People traditionally used rivers to orient themselves in the regions that make up today's Shanghai. Upstream areas were designated as li or "inner" and the downstream was wai or "outer." Waitan, the outer shoal, is a strip of muddy land between the Xinkai and Wusong Rivers. Originally, the waitan referred to an even larger strip of land on the Huangpu River's western bank, running between the old Shanghai town and the southern bank of Suzhou River, and dividing the land into inner Huangpu shoal and outer Huangpu shoal.
The "Bund", also called the "Section 1, Zhongshan Road East", is named after Dr. Sun Yat-sen, the predecessor of the democratic revolution in China. Starting from the Waibaidu Bridge at the confluence of the Huangpu River and Suzhou Creek in the north it extends some 1.5 kilometers to end at the Jinling Road East in the south with the Huangpu River to the east but by the west it is lined with 52 blocks of buildings. Whether you take a view at them in a distance or just take a walk along you can feel in both ways their vigorous and virile styles, solemn yet incomparable magnificence. Today, this "Exposition of Many Building Styles from Various Countries" is one of the landmarks of Shanghai.
At the beginning of the nineteenth century, the waitan was open countryside with bountiful traversing rivers. At that time, it became a popular spot for foreign residents to spend the weekend. They would travel in by boat, hunt birds, and have cook outs with wild game. In 1845, after a short period of negotiation, the waitan was ceded to the British, becoming part of the British Concession. Soon after, a British Consulate and a number of foreign firms began spilling into the area, building houses and towers on the Hunagpu River. That same year, the construction of the Huangputan Road came to a completion. The foreign residents called it "the Bund". The meaning of "The Bund" slowly evolved over time, referring in a more general sense to Western colonies in the Far East.
After 1949, the People's Government of Shanghai has made a large-scale renovation and transformation of the Bund. It has consolidated and raised high for three times the walls for flood control and on entering into the 1990s it has brought to completion the project of moving the walls for flood prevention further to the waterside, and widened the green belt along the Bund. In addition, erected here is a statue of Chen Yi, the first mayor of Shanghai after liberation and other new attractions as an electronic waterfall clock, a sizable artistic statue and a square for Huangpu River tours, thereby turning the Bund more beautiful and splendid.

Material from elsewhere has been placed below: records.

(* ===== verification/Records.v ===== *)
(** [backend/persistence/models]: the immutable records an execution, an
    approval, a checkpoint and a memory revision are stored as, and the
    reconstitution of the domain entities. *)
From S2P Require Import Prelude Errors Text Float Value Json Sha256 Lifecycle Workflow Checkpoint Coordinator Approval.
Local Open Scope string_scope.
Local Open Scope list_scope.
Local Open Scope Z_scope.

Definition value_error (message : string) : exn := Exn PyValueError message.

(** ** [execution_record.py] *)

Module WorkflowRunRecord.
Record t := mk {
  id : string;
  project_id : string;
  workflow_id : string;
  workflow_version : string;
  actor_user_id : string;
  idempotency_key : string;
  inputs : mapping;
  status : WorkflowRunStatus.t;
  outputs : mapping;
  wait_reason : option string;
  error_code : option string;
  row_version : Z;
  created_at : datetime;
  updated_at : datetime
}.

Definition post_init (self : t) : res t :=
  i ← freeze_json_mapping "run.inputs" (inputs self);
  o ← freeze_json_mapping "run.outputs" (outputs self);
  Ok (mk (id self) (project_id self) (workflow_id self) (workflow_version self) (actor_user_id self)
        (idempotency_key self) i (status self) o (wait_reason self) (error_code self)
        (row_version self) (created_at self) (updated_at self)).

Definition from_domain (run : WorkflowRun.t) : res t :=
  post_init (mk (WorkflowRun.id run) (WorkflowRun.project_id run) (WorkflowRun.workflow_id run)
    (WorkflowRun.workflow_version run) (WorkflowRun.actor_user_id run) (WorkflowRun.idempotency_key run)
    (WorkflowRun.inputs run) (WorkflowRun.status run) (WorkflowRun.outputs run)
    (WorkflowRun.wait_reason run) (WorkflowRun.error_code run) (WorkflowRun.row_version run)
    (WorkflowRun.created_at run) (WorkflowRun.updated_at run)).

Definition to_domain (self : t) : res WorkflowRun.t :=
  WorkflowRun.post_init
    (WorkflowRun.mk (id self) (project_id self) (workflow_id self) (workflow_version self)
       (actor_user_id self) (idempotency_key self) (thaw_mapping (inputs self)) (status self)
       (thaw_mapping (outputs self)) (wait_reason self) (error_code self) (row_version self)
       (created_at self) (updated_at self)).
End WorkflowRunRecord.

Module AgentSessionRecord.
Record t := mk {
  id : string;
  project_id : string;
  workflow_run_id : string;
  agent_profile_ref : string;
  role : string;
  status : AgentSessionStatus.t;
  state : mapping;
  row_version : Z;
  created_at : datetime;
  updated_at : datetime
}.

Definition post_init (self : t) : res t :=
  s ← freeze_json_mapping "agent.state" (state self);
  Ok (mk (id self) (project_id self) (workflow_run_id self) (agent_profile_ref self) (role self)
        (status self) s (row_version self) (created_at self) (updated_at self)).

Definition from_domain (session : AgentSession.t) : res t :=
  post_init (mk (AgentSession.id session) (AgentSession.project_id session)
    (AgentSession.workflow_run_id session) (AgentSession.agent_profile_ref session)
    (AgentSession.role session) (AgentSession.status session) (AgentSession.state session)
    (AgentSession.row_version session) (AgentSession.created_at session)
    (AgentSession.updated_at session)).

Definition to_domain (self : t) : res AgentSession.t :=
  AgentSession.post_init
    (AgentSession.mk (id self) (project_id self) (workflow_run_id self) (agent_profile_ref self)
       (role self) (status self) (thaw_mapping (state self)) (row_version self) (created_at self)
       (updated_at self)).
End AgentSessionRecord.

Module StepRunRecord.
Record t := mk {
  id : string;
  workflow_run_id : string;
  step_id : string;
  attempt : Z;
  idempotency_key : string;
  inputs : mapping;
  status : StepRunStatus.t;
  outputs : mapping;
  error_code : option string;
  row_version : Z;
  created_at : datetime;
  updated_at : datetime;
  started_at : option datetime;
  finished_at : option datetime
}.

Definition post_init (self : t) : res t :=
  i ← freeze_json_mapping "step.inputs" (inputs self);
  o ← freeze_json_mapping "step.outputs" (outputs self);
  Ok (mk (id self) (workflow_run_id self) (step_id self) (attempt self) (idempotency_key self) i
        (status self) o (error_code self) (row_version self) (created_at self) (updated_at self)
        (started_at self) (finished_at self)).

Definition from_domain (step : StepRun.t) : res t :=
  post_init (mk (StepRun.id step) (StepRun.workflow_run_id step) (StepRun.step_id step)
    (StepRun.attempt step) (StepRun.idempotency_key step) (StepRun.inputs step) (StepRun.status step)
    (StepRun.outputs step) (StepRun.error_code step) (StepRun.row_version step)
    (StepRun.created_at step) (StepRun.updated_at step) (StepRun.started_at step)
    (StepRun.finished_at step)).

Definition to_domain (self : t) : res StepRun.t :=
  StepRun.post_init
    (StepRun.mk (id self) (workflow_run_id self) (step_id self) (attempt self) (idempotency_key self)
       (thaw_mapping (inputs self)) (status self) (thaw_mapping (outputs self)) (error_code self)
       (row_version self) (created_at self) (updated_at self) (started_at self) (finished_at self)).
End StepRunRecord.

Module WorkflowExecutionRecord.
Record t := mk {
  persistence_version : Z;
  workflow : Workflow.t;
  workflow_run : WorkflowRunRecord.t;
  agent_session : AgentSessionRecord.t;
  step_runs : list StepRunRecord.t
}.

Definition post_init (self : t) : res t :=
  _ ← fail_if (persistence_version self <=? 0) (value_error "Persistence version must be positive");
  Ok self.

Definition from_execution (x : ExecutionState.t) (version : Z) : res t :=
  run ← WorkflowRunRecord.from_domain (ExecutionState.workflow_run x);
  session ← AgentSessionRecord.from_domain (ExecutionState.agent_session x);
  steps ← map_ok StepRunRecord.from_domain (ExecutionState.step_runs x);
  post_init (mk version (ExecutionState.workflow x) run session steps).

Definition to_execution (self : t) (checkpoints : list Checkpoint.t) : res ExecutionState.t :=
  run ← WorkflowRunRecord.to_domain (workflow_run self);
  session ← AgentSessionRecord.to_domain (agent_session self);
  steps ← map_ok StepRunRecord.to_domain (step_runs self);
  Ok (ExecutionState.mk (workflow self) run session steps checkpoints).
End WorkflowExecutionRecord.

(** ** [approval_record.py] *)

Module ApprovalRecord.
Record t := mk {
  id : string;
  project_id : string;
  workflow_run_id : string;
  step_run_id : string;
  policy_key : string;
  request_fingerprint : string;
  prompt : string;
  requested_action : mapping;
  requested_by : string;
  permitted_approver_role : string;
  requested_at : datetime;
  expires_at : option datetime;
  status : ApprovalRequestStatus.t;
  resolved_by : option string;
  resolved_at : option datetime;
  decision_reason : option string;
  decision_idempotency_key : option string;
  decision_metadata : mapping;
  row_version : Z;
  persistence_version : Z
}.

Definition post_init (self : t) : res t :=
  _ ← fail_if (persistence_version self <=? 0)
        (value_error "ApprovalRecord.persistence_version must be positive");
  action ← freeze_json_mapping "ApprovalRecord.requested_action" (requested_action self);
  metadata ← freeze_json_mapping "ApprovalRecord.decision_metadata" (decision_metadata self);
  Ok (mk (id self) (project_id self) (workflow_run_id self) (step_run_id self) (policy_key self)
        (request_fingerprint self) (prompt self) action (requested_by self)
        (permitted_approver_role self) (requested_at self) (expires_at self) (status self)
        (resolved_by self) (resolved_at self) (decision_reason self)
        (decision_idempotency_key self) metadata (row_version self) (persistence_version self)).

Definition from_approval (a : ApprovalRequest.t) (version : Z) : res t :=
  post_init (mk (ApprovalRequest.id a) (ApprovalRequest.project_id a)
    (ApprovalRequest.workflow_run_id a) (ApprovalRequest.step_run_id a) (ApprovalRequest.policy_key a)
    (ApprovalRequest.request_fingerprint a) (ApprovalRequest.prompt a)
    (ApprovalRequest.requested_action a) (ApprovalRequest.requested_by a)
    (ApprovalRequest.permitted_approver_role a) (ApprovalRequest.requested_at a)
    (ApprovalRequest.expires_at a) (ApprovalRequest.status a) (ApprovalRequest.resolved_by a)
    (ApprovalRequest.resolved_at a) (ApprovalRequest.decision_reason a)
    (ApprovalRequest.decision_idempotency_key a) (ApprovalRequest.decision_metadata a)
    (ApprovalRequest.row_version a) version).

Definition to_approval (self : t) : res ApprovalRequest.t :=
  ApprovalRequest.post_init
    (ApprovalRequest.mk (id self) (project_id self) (workflow_run_id self) (step_run_id self)
       (policy_key self) (request_fingerprint self) (prompt self)
       (thaw_mapping (requested_action self)) (requested_by self) (permitted_approver_role self)
       (requested_at self) (expires_at self) (status self) (resolved_by self) (resolved_at self)
       (decision_reason self) (decision_idempotency_key self) (thaw_mapping (decision_metadata self))
       (row_version self)).
End ApprovalRecord.

(** ** [checkpoint_record.py] *)

Inductive CheckpointBoundary :=
  | BASELINE | INITIALIZED | STEP_READY | BEFORE_SKILL | AFTER_SKILL | WAITING_APPROVAL
  | RETRY_SCHEDULED | RECOVERED | APPROVAL_RESOLVED | BEFORE_TERMINAL | TERMINAL | DOMAIN_TRANSITION.

#[export] Instance boundary_eq_dec : EqDecision CheckpointBoundary.
Proof. solve_decision. Defined.

#[export] Instance checkpoint_eq_dec : EqDecision Checkpoint.t.
Proof. solve_decision. Defined.

Module CheckpointRecord.
Record t := mk {
  record_sequence : Z;
  boundary : CheckpointBoundary;
  checkpoint : Checkpoint.t;
  step_id : option string;
  attempt : option Z
}.

Definition post_init (self : t) : res t :=
  _ ← fail_if (record_sequence self <=? 0) (value_error "Checkpoint record sequence must be positive");
  _ ← Checkpoint.verify_integrity (checkpoint self);
  Ok self.
End CheckpointRecord.

(** ** [memory_record.py] *)

Module MemoryRevision.
Record t := mk {
  project_id : string;
  workflow_run_id : string;
  revision : Z;
  context : mapping;
  producer : string;
  source_references : list string
}.

Definition post_init (self : t) : res t :=
  _ ← fail_if (String.eqb (project_id self) "" || String.eqb (workflow_run_id self) ""
               || String.eqb (producer self) "")
        (value_error "Memory scope and producer must be non-empty");
  _ ← fail_if (revision self <=? 0) (value_error "Memory revision must be positive");
  c ← freeze_json_mapping "context" (context self);
  Ok (mk (project_id self) (workflow_run_id self) (revision self) c (producer self)
        (source_references self)).
End MemoryRevision.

At the beginning of the twentieth century, Shanghai had already evolved into China's financial center, and large bank syndicates began largescale construction on the Bund, putting up large luxurious mansions and buildings. What had once been a narrow stamped dirt path for boat crewman and coolies had become a forest of tall buildings, the heavily trafficked "Wall Street of the Far East." With its blending of the classical and the modern, today "Bund" is still an economic hub, and Shanghai's finest restaurants, bars, and clothing boutiques are almost concealed within the Bund's grand classical architecture.
On the other side of the Bund is the Huangpu River. This heavily trafficked "golden waterway" is not only a key gateway for China's foreign trade and an important link between Shanghai's New Pudong District and the Pacific; it has also become an important venue for sightseeing. Every day, tour boats take off from "The Glory of Pudong", heading to places where Huangpu River and the Yangtze, the world's third great river, converge and meet the sea. This point, known as the "three merged waters", is located just outside the mouth of the Wusong River.

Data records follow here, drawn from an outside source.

Lemma update_operation_ok p r b s i f x s' :
  budget_ok p r b s ->
  (forall old new v, stored s !! i = Some (old, v) -> operation_ok old -> f old = Ok new ->
     op_id new = op_id old /\ settles old new) ->
  update_operation i f s = (x, s') -> budget_ok p r b s'.
Proof.
  intros Hok Hf H. rewrite update_operation_eq in H.
  destruct (stored s !! i) as [[old v]|] eqn:Hi; [|by injection H as _ <-].
  destruct (f old) as [new|e] eqn:Hnew; [|by injection H as _ <-].
  assert (operation_ok old) as Hop by (apply Hok, elem_values_of; eauto).
  destruct (Hf _ _ _ eq_refl Hop Hnew) as [Hid Hset].
  destruct (save_operation new (Some v) s) as [[v'|e] s''] eqn:Hsave; injection H as _ <-.
  - eapply known_operation_ok; [done| |done]. intros old' Hold'.
    rewrite Hid, (ok_ids _ _ _ _ (proj1 Hok) Hi), Hi in Hold'. by injection Hold' as <-.
  - by rewrite (save_refused _ _ _ _ _ (proj1 Hok) Hsave).
Qed.

(** What [reserve] does when it succeeds: it found the same request, or it
    stored the operation after every test. *)
Lemma reserve_Ok op bud s o known s' : reserve op bud s = (Ok (o, known), s') ->
  ProviderOperation.status op = ProviderOperationStatus.RESERVED /\
  ((known = true /\ s' = s /\ same_request o op = true /\
    operation_by_key (ProviderOperation.project_id op) (ProviderOperation.idempotency_key op) s = Some o) \/
   (known = false /\ o = op /\
    operation_by_key (ProviderOperation.project_id op) (ProviderOperation.idempotency_key op) s = None /\
    assert_can_reserve bud (operations_of_run (ProviderOperation.project_id op)
      (ProviderOperation.workflow_run_id op) s) (ProviderOperation.reservation op)
      (ProviderOperation.provider_category op) = Ok tt /\
    exists v, save_operation op None s = (Ok v, s'))).
Proof.
  unfold reserve, mbind, M_bind, raise_if, raise, gets, lift_result, mret, M_ret.
  case_bool_decide as Hst; [|done]. cbn. split; [done|].
  destruct (operation_by_key _ _ s) as [old|].
  - destruct (same_request old op) eqn:Hsame; cbn in *; [|done]. simplify_eq. by left.
  - right. destruct (_ && negb (ProviderBudget.live_provider_enabled bud)); [done|]. destruct (assert_can_reserve _ _ _ _) as [[]|]; [|done].
    destruct (save_operation op None s) as [[v|] ?]; [|done]. simplify_eq/=. eauto 10.
Qed.

Lemma reserve_Err op bud s e s' : store_ok s -> reserve op bud s = (Err e, s') -> s' = s.
Proof.
  intros Hok. unfold reserve, mbind, M_bind, raise_if, raise, gets, lift_result, mret, M_ret.
  case_bool_decide as Hst; cbn; [|by intros [= _ <-]].
  destruct (operation_by_key _ _ s) as [old|].
  - by destruct (same_request old op); intros [= _ <-].
  - destruct (_ && negb (ProviderBudget.live_provider_enabled bud)); [by intros [= _ <-]|]. destruct (assert_can_reserve _ _ _ _) as [[]|]; [|by intros [= _ <-]].
    destruct (save_operation op None s) as [[v|] s''] eqn:Hs; [done|]. intros [= _ <-].
    by eapply save_refused.
Qed.

Lemma run_operations_spec p r s : store_ok s -> operations_of_run p r s ≡ₚ run_operations p r s.
Proof. apply of_run_spec. Qed.

Lemma totals_from_perm acc l l' : l ≡ₚ l' -> is_ok (totals_from acc l) = is_ok (totals_from acc l').
Proof.
  intros H. revert acc. induction H as [|x l l' _ IH|x y l|l1 l2 l3 _ IH1 _ IH2]; intros acc; cbn; [done| | |].
  - destruct (accounted_amount x); cbn; [apply IH|done].
  - destruct (accounted_amount x) as [a|], (accounted_amount y) as [b|]; cbn; try done.
    f_equal. f_equal. unfold BudgetTotals.plus. cbn. f_equal; lia.
  - by rewrite IH1.
Qed.

(** Whether a reservation fits does not depend on the order of the run's operations. *)
Lemma can_reserve_perm b l l' r cat :
  l ≡ₚ l' -> assert_can_reserve b l r cat = Ok tt -> assert_can_reserve b l' r cat = Ok tt.
Proof.
  intros Hp. unfold assert_can_reserve. rewrite !then_Ok, !bind_Ok. intros (Hc & t & Ht & H). split; [done|].
  assert (is_ok (totals l') = true) as Hl'.
  { unfold totals in *. by rewrite <- (totals_from_perm _ _ _ Hp), Ht. }
  apply is_ok_exists in Hl' as [t' Ht']. exists t'. split; [done|].
  assert (t' = t) as ->; [|done].
  assert (forall d limit, (d, limit) ∈ dimensions -> d t' = d t) as Hd.
  { intros d limit Hd. rewrite (totals_from_spent _ _ _ _ _ Ht Hd), (totals_from_spent _ _ _ _ _ Ht' Hd).
    by rewrite Hp. }
  destruct t, t'. unfold dimensions in Hd.
  f_equal; [apply (Hd BudgetTotals.request_count ProviderBudget.max_provider_requests)
           |apply (Hd BudgetTotals.llm_call_count ProviderBudget.max_llm_calls)
           |apply (Hd BudgetTotals.input_tokens ProviderBudget.max_input_tokens)
           |apply (Hd BudgetTotals.output_tokens ProviderBudget.max_output_tokens)
           |apply (Hd BudgetTotals.cost_minor_units ProviderBudget.max_cost_minor_units)];
    rewrite !elem_of_cons; eauto 10.
Qed.

Lemma reserve_ok p r b op bud s x s' :
  budget_ok p r b s -> operation_ok op -> open_operation op -> (in_run p r op -> bud = b) ->
  reserve op bud s = (x, s') -> budget_ok p r b s'.
Proof.
  intros Hok Hop Hopen Hb H. destruct x as [[o known]|e].
  2:{ by rewrite (reserve_Err _ _ _ _ _ (proj1 Hok) H). }
  destruct (reserve_Ok _ _ _ _ _ _ H) as (_ & [(_ & -> & _)|(_ & _ & _ & Hcan & v & Hsave)]); [done|].
  eapply new_operation_ok; [done..|]. intros Hrun. destruct Hrun as [Hp Hr].
  rewrite <- (Hb (conj Hp Hr)), <- Hp, <- Hr. eapply can_reserve_perm, Hcan. apply run_operations_spec, Hok.
Qed.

If you stand at the edge of the Huangpu River, you can peer across at the famous skyline of Lujiazui that includes the world famous "Oriental Pearl" Television Tower, the Jin Mao Tower, and the Shanghai International Convention Center.
At every dawning the Bund is a place for the people to do morning exercises for keeping fit, the daytime the venue of tourists while the place becomes lovers' paradise in the evening. At the time of lighting up, the artistic lights on all and every building along the Bund vie charms with that of the Oriental Pearl TV and Radio Tower opposite the Huangpu River, each trying to outstrip the other, making visitors Chinese and foreign gasp with admiration.
Towering along the Huangpu Bund is a group of tall buildings of unique styles. Here used to be the center in which the western powers at that time controlled the politics, economy and culture of Shanghai. At that time, many foreign consulates, banks, clubs, business headquarters and newspaper offices were all centered round here in the Bund area, presenting a cluster of buildings high and low of I different styles.
All these high-rises and buildings, though neither designed by the same architect nor put up in the same period, are by and large compatible to one another in styles and of a harmonious outline if taken as a whole. It can be regarded as a symbolic group of buildings in Shanghai and so later on, people like to call it a "Display of International Buildings in Shanghai".